You're explaining something to me that I'm not arguing. What I'm arguing is that siloing off everything that touches exploration as "exploration" and then arguing that this siloing means that B/X (for instance) is about exploration and not combat is a terribly flawed argument -- it's assuming the conclusion in the premise. I've been pretty vocal before in saying that B/X has many more exploration pillar mechanics that are more robust than 5e, but that focus is also much more narrow. However, that fact doesn't mean B/X isn't, like all D&D, mostly focused around combat. It still is. I mean, when we get to B/X were, what, 3ish iterations out from pure wargame?
I'm confused as to why you say I'm siloing anything, as I am trying to do the opposite, that is show how combat and exploration work through overlapping procedures. To use my earlier example, the wandering monster check is both a key part of the exploration procedure and obviously related to combat, or at least potential combat. For a PC, in the short term that hostile wandering monster is a combat problem, but in the long term is a check on further exploration.

To put it another way, early editions used xp-for-gold instead of or alongside xp for defeating monsters. Per your thoughts earlier about experience rewards telling us about what the game incentivizes, clearly this difference tells us something significant about the focus of classic vs modern gameplay?
 

FrogReaver

As long as i get to be the frog
I agree that avoiding combat or strategizing out of initiative are activities that are still "about" combat and that take up a significant portion of time in classic play. But I think the real focus of play is exploration, rather than combat for combat sake. This is one reason "wandering monster" checks don't really work in 5e, because you want to encounter the monsters. Whereas if those monsters are potentially overwhelming and don't do anything other than tax your resources (at best), the drive in classic play is balance exploration (e.g. searching for secret doors) with the possibility of combat. Thus why osr people describe combat as a fail-state.
I don't think it's fully accurate to describe combat as a fail-state in osr games. It can be a fail state. It's not necessarily one. The game is definitely more about exploration to make sure the combat you engage in doesn't become a fail state. Whereas many play 5e such that they can assume combat is mostly in the PC's favor.
 

Ovinomancer

No flips for you!
I'm confused as to why you say I'm siloing anything, as I am trying to do the opposite, that is show how combat and exploration work through overlapping procedures. To use my earlier example, the wandering monster check is both a key part of the exploration procedure and obviously related to combat, or at least potential combat. For a PC, in the short term that hostile wandering monster is a combat problem, but in the long term is a check on further exploration.

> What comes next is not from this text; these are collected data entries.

(** An empty domain or an empty name is not refused. *)
Lemma extract_action_empty_side_counterexample :
  _extract_action_from_selector (Some {[ "action" := PStr ".svc" ]})
  = Ok (Some ("", "svc"))
  /\ _extract_action_from_selector (Some {[ "action" := PStr "dom." ]})
     = Ok (Some ("dom", ""))
  /\ _extract_action_from_selector (Some {[ "action" := PStr ".svc" ]})
     <> Ok None.
Proof.
  split; [reflexivity|]. split; [reflexivity|].
  intros H. vm_compute in H. discriminate H.
Qed.

End ActionIdentifier.

(* ===================================================================== *)
(** ** Further properties of action_result/utils.py                       *)
(* ===================================================================== *)

Section ConvertToBool.
Import Py Utils Helpers Spec.

Lemma isspace_lower_char (c : ascii) : isspace (lower_char c) = isspace c.
Proof. destruct c as [[] [] [] [] [] [] [] []]; reflexivity. Qed.

Lemma lower_app (a b : string) : lower (a +:+ b) = lower a +:+ lower b.
Proof. induction a as [|c a IH]; simpl; [reflexivity|]. rewrite IH. reflexivity. Qed.

Lemma all_space_lower (s : string) : all_space (lower s) = all_space s.
Proof.
  induction s as [|c s IH]; simpl; [reflexivity|].
  rewrite isspace_lower_char, IH. reflexivity.
Qed.

Lemma lstrip_all_space (s : string) :
  all_space s = true -> lstrip_by isspace s = EmptyString.
Proof.
  induction s as [|c s IH]; simpl; [reflexivity|].
  intros [Hc Hs]%andb_true_iff. rewrite Hc. auto.
Qed.

Lemma rstrip_all_space (s : string) :
  all_space s = true -> rstrip_by isspace s = EmptyString.
Proof.
  induction s as [|c s IH]; simpl; [reflexivity|].
  intros [Hc Hs]%andb_true_iff. rewrite (IH Hs), Hc. reflexivity.
Qed.

Lemma lstrip_app_space (pre t : string) :
  all_space pre = true ->
  lstrip_by isspace (pre +:+ t) = lstrip_by isspace t.
Proof.
  induction pre as [|c pre IH]; simpl; [reflexivity|].
  intros [Hc Hs]%andb_true_iff. rewrite Hc. auto.
Qed.

Lemma rstrip_app_space (t post : string) :
  all_space post = true ->
  rstrip_by isspace (t +:+ post) = rstrip_by isspace t.
Proof.
  intros Hp. induction t as [|c t IH]; simpl.
  - apply rstrip_all_space, Hp.
  - rewrite IH. reflexivity.
Qed.

(** White space around a text does not change what [strip] leaves. *)
Lemma strip_padding (pre t post : string) :
  all_space pre = true -> all_space post = true ->
  strip (pre +:+ t +:+ post) = strip t.
Proof.
  intros Hpre Hpost. unfold strip. rewrite lstrip_app_space by assumption.
  induction t as [|c t IH]; simpl.
  - change (EmptyString +:+ post) with post.
    rewrite (lstrip_all_space _ Hpost). reflexivity.
  - destruct (isspace c); [exact IH|].
    change (String c (t +:+ post)) with (String c t +:+ post).
    apply rstrip_app_space, Hpost.
Qed.

(** The case of the letters and white space around the text do not
    matter to [convert_to_bool]: two texts with the same lower-case form
    convert alike, whatever white space surrounds the first. *)
Theorem convert_to_bool_case_and_padding (pre s1 post s2 : string) :
  all_space pre = true ->
  all_space post = true ->
  lower s1 = lower s2 ->
  convert_to_bool (PStr (pre +:+ s1 +:+ post)) = convert_to_bool (PStr s2).
Proof.
  intros Hpre Hpost Hs. unfold convert_to_bool.
  rewrite !lower_app, Hs.
  rewrite strip_padding by (rewrite all_space_lower; assumption).
  reflexivity.
Qed.

Lemma convert_to_bool_case_and_padding_witness :
  all_space "  " = true
  /\ all_space (String LF EmptyString) = true
  /\ lower "Yes" = lower "YES"
  /\ convert_to_bool (PStr ("  " +:+ "Yes" +:+ String LF EmptyString))
     = convert_to_bool (PStr "YES")
  /\ convert_to_bool (PStr "YES") = Some true.
Proof.
  split; [reflexivity|]. split; [reflexivity|]. split; [reflexivity|].
  split; [|reflexivity].
  exact (convert_to_bool_case_and_padding "  " "Yes" (String LF EmptyString)
           "YES" eq_refl eq_refl eq_refl).
Defined.

(** A value that the classifier calls Boolean is a boolean, and
    [convert_to_bool] returns it; a value it calls Number converts when
    it is an integer (to whether it is not zero) and not when it is a
    float. *)
Theorem classified_values_convert (value : pyval) :
  (value_type (detect_value_type_and_suggestions value) = VALUE_TYPE_BOOLEAN ->
   exists b : bool, value = PBool b /\ convert_to_bool value = Some b)
  /\ (value_type (detect_value_type_and_suggestions value) = VALUE_TYPE_NUMBER ->
      (exists n : Z,
          value = PInt n /\ convert_to_bool value = Some (negb (n =? 0)))
      \/ (exists bits : Z,
             value = PFloat bits /\ convert_to_bool value = None)).
Proof.
  unfold detect_value_type_and_suggestions.
  destruct value as [ | b | n | bits | s | l | d];
    try solve [simpl; split; intros H; try discriminate H; eauto 10].
  cbn [is_None isinstance_bool isinstance_int isinstance_float orb].
  destruct (re_match iso_pattern s); split; intros H; discriminate H.
Qed.

End ConvertToBool.

Section PartOfTheData.
Import Py Utils Spec.

Lemma list_getitem_elem (l : list pyval) (index : Z) (v : pyval) :
  list_getitem l index = Ok v -> v ∈ l.
Proof.
  unfold list_getitem.
  destruct (_ && _); [|discriminate].
  destruct (l !! Z.to_nat _) as [x|] eqn:Hx; [|discriminate].
  intros [= <-]. eapply list_elem_of_lookup_2, Hx.
Qed.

To put it another way, early editions used xp-for-gold instead of or alongside xp for defeating monsters. Per your thoughts earlier about experience rewards telling us about what the game incentivizes, clearly this difference tells us something significant about the focus of classic vs modern gameplay?
The overlap is exactly what I'm pointing out. Combat bleeds into exploration, expanding it's footprint. Exploration does not bleed into combat. The overlap is in on direction and makes things that relate to combat much larger both in terms of rules and especially in terms of play. Combat is always an option, always on the table, always lurking. Exploration isn't.